◆ Exercise directions
Each line holding the word "Cleaner" must appear in the answer, copied from the entries.

--- Data section Enclosed Below ---

Lemma digits_val_nonneg (s : jstr) : forall acc, (0 <= acc)%Z ->
  (0 <= fst (fst (Num.digits_val acc s)))%Z.
Proof.
  induction s as [|x s IH]; intros acc Ha; simpl; [exact Ha|].
  destruct (is_digit x); simpl; [|exact Ha].
  specialize (IH (acc * 10 + Z.of_N (x - 48))%Z ltac:(lia)).
  destruct (Num.digits_val _ s) as [[v n] rest]. exact IH.
Qed.

Lemma parseFloat_nonneg (s : jstr) (q : Q) : Num.parseFloat s = Some q -> (0 <= q)%Q.
Proof.
  unfold Num.parseFloat.
  pose proof (digits_val_nonneg (trim_start s) 0 ltac:(lia)) as Hi.
  destruct (Num.digits_val 0 (trim_start s)) as [[ip ni] rest]. simpl in Hi.
  assert (Hmk : forall z d, (0 <= z)%Z -> (0 <= Qmake z d)%Q).
  { intros z d Hz. unfold Qle. simpl. lia. }
  destruct rest as [|x rest'].
  - destruct (Nat.eqb ni 0); intros H; inversion H; subst; apply Hmk; exact Hi.
  - destruct (N.eqb x 46).
    + pose proof (digits_val_nonneg rest' ip Hi) as Hf.
      destruct (Num.digits_val ip rest') as [[fp nf] r2]. simpl in Hf.
      destruct (Nat.eqb (ni + nf) 0); intros H; [discriminate|]. injection H as <-.
      assert (Hq : (0 <= Qred (Qmake fp (Pos.of_nat (Nat.pow 10 nf))))%Q).
      { apply (proj2 (Qle_comp 0%Q 0%Q (Qeq_refl 0%Q) _ _ (Qred_correct _))).
        apply Hmk. exact Hf. }
      exact Hq.
    + destruct (Nat.eqb ni 0); intros H; inversion H; subst; apply Hmk; exact Hi.
Qed.

(** Builds a [Needs] derivation, [leaf] discharging the character classes. *)
Ltac needs_tac leaf :=
  first [ apply needs_chr; leaf
        | apply needs_group; needs_tac leaf
        | apply needs_alt; needs_tac leaf
        | apply needs_seq_l; needs_tac leaf
        | apply needs_seq_r; needs_tac leaf ].

Ltac needs_at_tac leaf :=
  first [ apply needs_at_chr; leaf
        | apply needs_at_group; needs_at_tac leaf
        | apply needs_at_alt; needs_at_tac leaf
        | apply needs_at_seq; needs_at_tac leaf ].

Ltac digit_leaf := let x := fresh "x" in let Hx := fresh "Hx" in
  intros x Hx; apply cmatch_digit in Hx; exact Hx.

Ltac sep_leaf := let x := fresh "x" in let Hx := fresh "Hx" in
  intros x Hx; rewrite cmatch_false in Hx; unfold Shared.is_separator;
  first [ apply N.eqb_eq in Hx; subst x; vm_compute; reflexivity
        | simpl in Hx |- *;
          destruct (N.eqb x 45), (N.eqb x 8211), (N.eqb x 8212); simpl in *;
          solve [auto | discriminate] ].

(** ** Extra properties: the comment script's line parsers *)

(** X1: both line parsers of the comment script read each line on its
    own: the result for two texts joined by a newline is the result for
    the first followed by the result for the second. *)
Theorem comment_line_parsers_line_local (s1 s2 : jstr) :
  Tokenizer.parseIngredients (s1 ++ 10%N :: s2) =
    Tokenizer.parseIngredients s1 ++ Tokenizer.parseIngredients s2 /\
  Cleaner.parseInstructions (s1 ++ 10%N :: s2) =
    Cleaner.parseInstructions s1 ++ Cleaner.parseInstructions s2.
Proof.
  unfold Tokenizer.parseIngredients, Cleaner.parseInstructions.
  rewrite split_char_app, !flat_map_app. split; reflexivity.
Qed.

(** X2: every ingredient name the tokenizer returns is trimmed: it starts
    and ends with a non-whitespace character. *)
Theorem parseIngredients_names_trimmed (text : jstr) (ing : Ingredient) :
  In ing (Tokenizer.parseIngredients text) -> trim (name ing) = name ing.
Proof.
  intros H. apply in_flat_map_option in H as (line & _ & H).
  revert H. unfold Tokenizer.parse_line.
  destruct (Nat.ltb _ 3); [discriminate|].
  destruct (test true headerPattern _); [discriminate|].
  destruct (extract_quantity _) as [q c1]. destruct (extract_unit c1) as [u c2].
  destruct (extract_notes c2) as [nt c3].
  destruct (trim c3) as [|y w] eqn:E; [discriminate|].
  intros H; injection H as <-. simpl. rewrite <- E. apply trim_idem.
Qed.

Lemma parseIngredients_names_trimmed_witness :
  In {| name := str "flour"; quantity := None; unit := Some (str "cup");
        notes := None |} (Tokenizer.parseIngredients (str "- cup flour")) /\
  trim (str "flour") = str "flour".
Proof.
  split; [vm_compute; left; reflexivity|].
  apply (parseIngredients_names_trimmed (str "- cup flour")
           {| name := str "flour"; quantity := None; unit := Some (str "cup"); notes := None |}).
  vm_compute. left. reflexivity.
Defined.
Lemma invalid_form_ends_attempt_witness :
  requestSubmit core_formatters [cancelling] None (connected invalid_dom)
  = (connected invalid_dom, [ReportValidity]).
Proof.
  refine (proj1 (invalid_form_ends_attempt core_formatters [cancelling] None
                   (connected invalid_dom) _ _ _)); reflexivity.
Defined.



Lemma requestSubmit_preparedRequest formatters listeners submitter this :
  preparedRequest this = None →
  preparedRequest (requestSubmit formatters listeners submitter this).1 = None.
Proof.
  intros Hnull. unfold requestSubmit.
  by destruct (shouldValidate _ _ && negb _).
Qed.

Lemma step_preparedRequest formatters c this :
  preparedRequest this = None → preparedRequest (step formatters c this).1 = None.
Proof.
  intros Hnull. destruct c as [|listeners submitter|listeners event|d]; simpl; try done.
  - by apply requestSubmit_preparedRequest.
  - unfold _handleNativeSubmit. destruct (negb (_httpAware event)); simpl; [|done].
    by apply requestSubmit_preparedRequest.
Qed.

Lemma run_preparedRequest formatters calls this :
  preparedRequest this = None → preparedRequest (run formatters calls this).1 = None.
Proof.
  revert this. induction calls as [|c calls IH]; intros this Hnull; [done|].
  simpl. pose proof (step_preparedRequest formatters c this Hnull) as Hstep.
  destruct (step formatters c this) as [this' trace].
  specialize (IH this' Hstep).
  by destruct (run formatters calls this') as [this'' trace'].
Qed.

(** C9. Starting from a connected form, whatever calls are made,
    [preparedRequest] is [null] after each of them; in particular after a
    [requestSubmit] that stopped at validation, was cancelled or started
    the fetch.  Every submit event [requestSubmit] fires is fired while
    [preparedRequest] holds the built request, and [submit] returns the
    form as it found it. *)
Theorem preparedRequest_null_outside_dispatch
    (formatters : string -> option Formatter) :
  (∀ d calls, preparedRequest (run formatters calls (connected d)).1 = None)
  ∧ (∀ d calls listeners submitter,
       preparedRequest
         (requestSubmit formatters listeners submitter
            (run formatters calls (connected d)).1).1 = None)
  ∧ (∀ listeners submitter this ev seen,
       DispatchSubmit ev seen ∈ (requestSubmit formatters listeners submitter this).2 →
       seen = Some (buildRequest formatters (dom this) submitter))
  ∧ (∀ this, (submit formatters this).1 = this).
Proof.
  split_and!.
  - intros d calls. by apply run_preparedRequest.
  - intros d calls listeners submitter.
    by apply requestSubmit_preparedRequest, run_preparedRequest.
  - intros listeners submitter this ev seen. unfold requestSubmit.
    destruct (shouldValidate _ _ && negb _); simpl.
    + by intros [=]%list_elem_of_singleton.
    + destruct (dispatchEvent _ _ _).
      * rewrite !elem_of_cons. intros [[= _ ->]|[[=]|[]%not_elem_of_nil]]. done.
      * by intros [= _ ->]%list_elem_of_singleton.
  - done.
Qed.
(** C7: for every integer year from 1583 on (a double, so at most
    Number.MAX_VALUE), the left operand of every [%]
    of [calculateEasterYMD] is a non-negative integer (the sixth one is
    32 + 2 * e + 2 * i - h - k), so [%] gives the non-negative modulo, and
    the weekday shift [l] lies between 0 and 6. *)
Theorem C7_rem_operands_nonnegative (y : Z) :
  1583 <= y <= MAX_VALUE ->
  Forall rem_is_modulo (Easter.rem_operands (of_Z y)) /\
  int_between 0 6 (Easter.l (Easter.computus (of_Z y))).
Proof.
  intros Hy.
  destruct (computus_int y Hy) as (b & d & f & g & S & Hpos & Hc & Hop & _).
  pose proof (from_century_ranges y b d f g S)
    as (Ha & Hcc & He & Hh & Hi & Hk & Hl & Hm).
  rewrite rem_operands_unfold, Hc. cbv zeta.
  set (q := Spec41.from_century y b d f g S) in *.
  split; [|exists (Spec41.weekdayShift q); split; [reflexivity | assumption]].
  change (Easter.a (embed q)) with (of_Z (y mod 19)).
  change (Easter.b (embed q)) with (of_Z b).
  change (Easter.c (embed q)) with (of_Z (Spec41.yearInCentury q)).
  change (Easter.d (embed q)) with (of_Z d).
  change (Easter.g (embed q)) with (of_Z g).
  change (Easter.e (embed q)) with (of_Z (Spec41.centuryLeapRemainder q)).
  change (Easter.i (embed q)) with (of_Z (Spec41.yearLeapBlocks q)).
  change (Easter.h (embed q)) with (of_Z (Spec41.epact q)).
  change (Easter.k (embed q)) with (of_Z (Spec41.yearLeapRemainder q)).
  change (Easter.l (embed q)) with (of_Z (Spec41.weekdayShift q)).
  change (Easter.m (embed q)) with (of_Z (Spec41.overflowCorrection q)).
  rewrite Hop, weekday_dividend_int, offset_int by assumption.
  repeat (apply Forall_cons; [apply rem_is_modulo_intro; lia|]).
  apply Forall_nil.
Qed.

--- End of Enclosed Data section ---

◆ Solved problem
  Cleaner.parseInstructions (s1 ++ 10%N :: s2) =
    Cleaner.parseInstructions s1 ++ Cleaner.parseInstructions s2.
  unfold Tokenizer.parseIngredients, Cleaner.parseInstructions.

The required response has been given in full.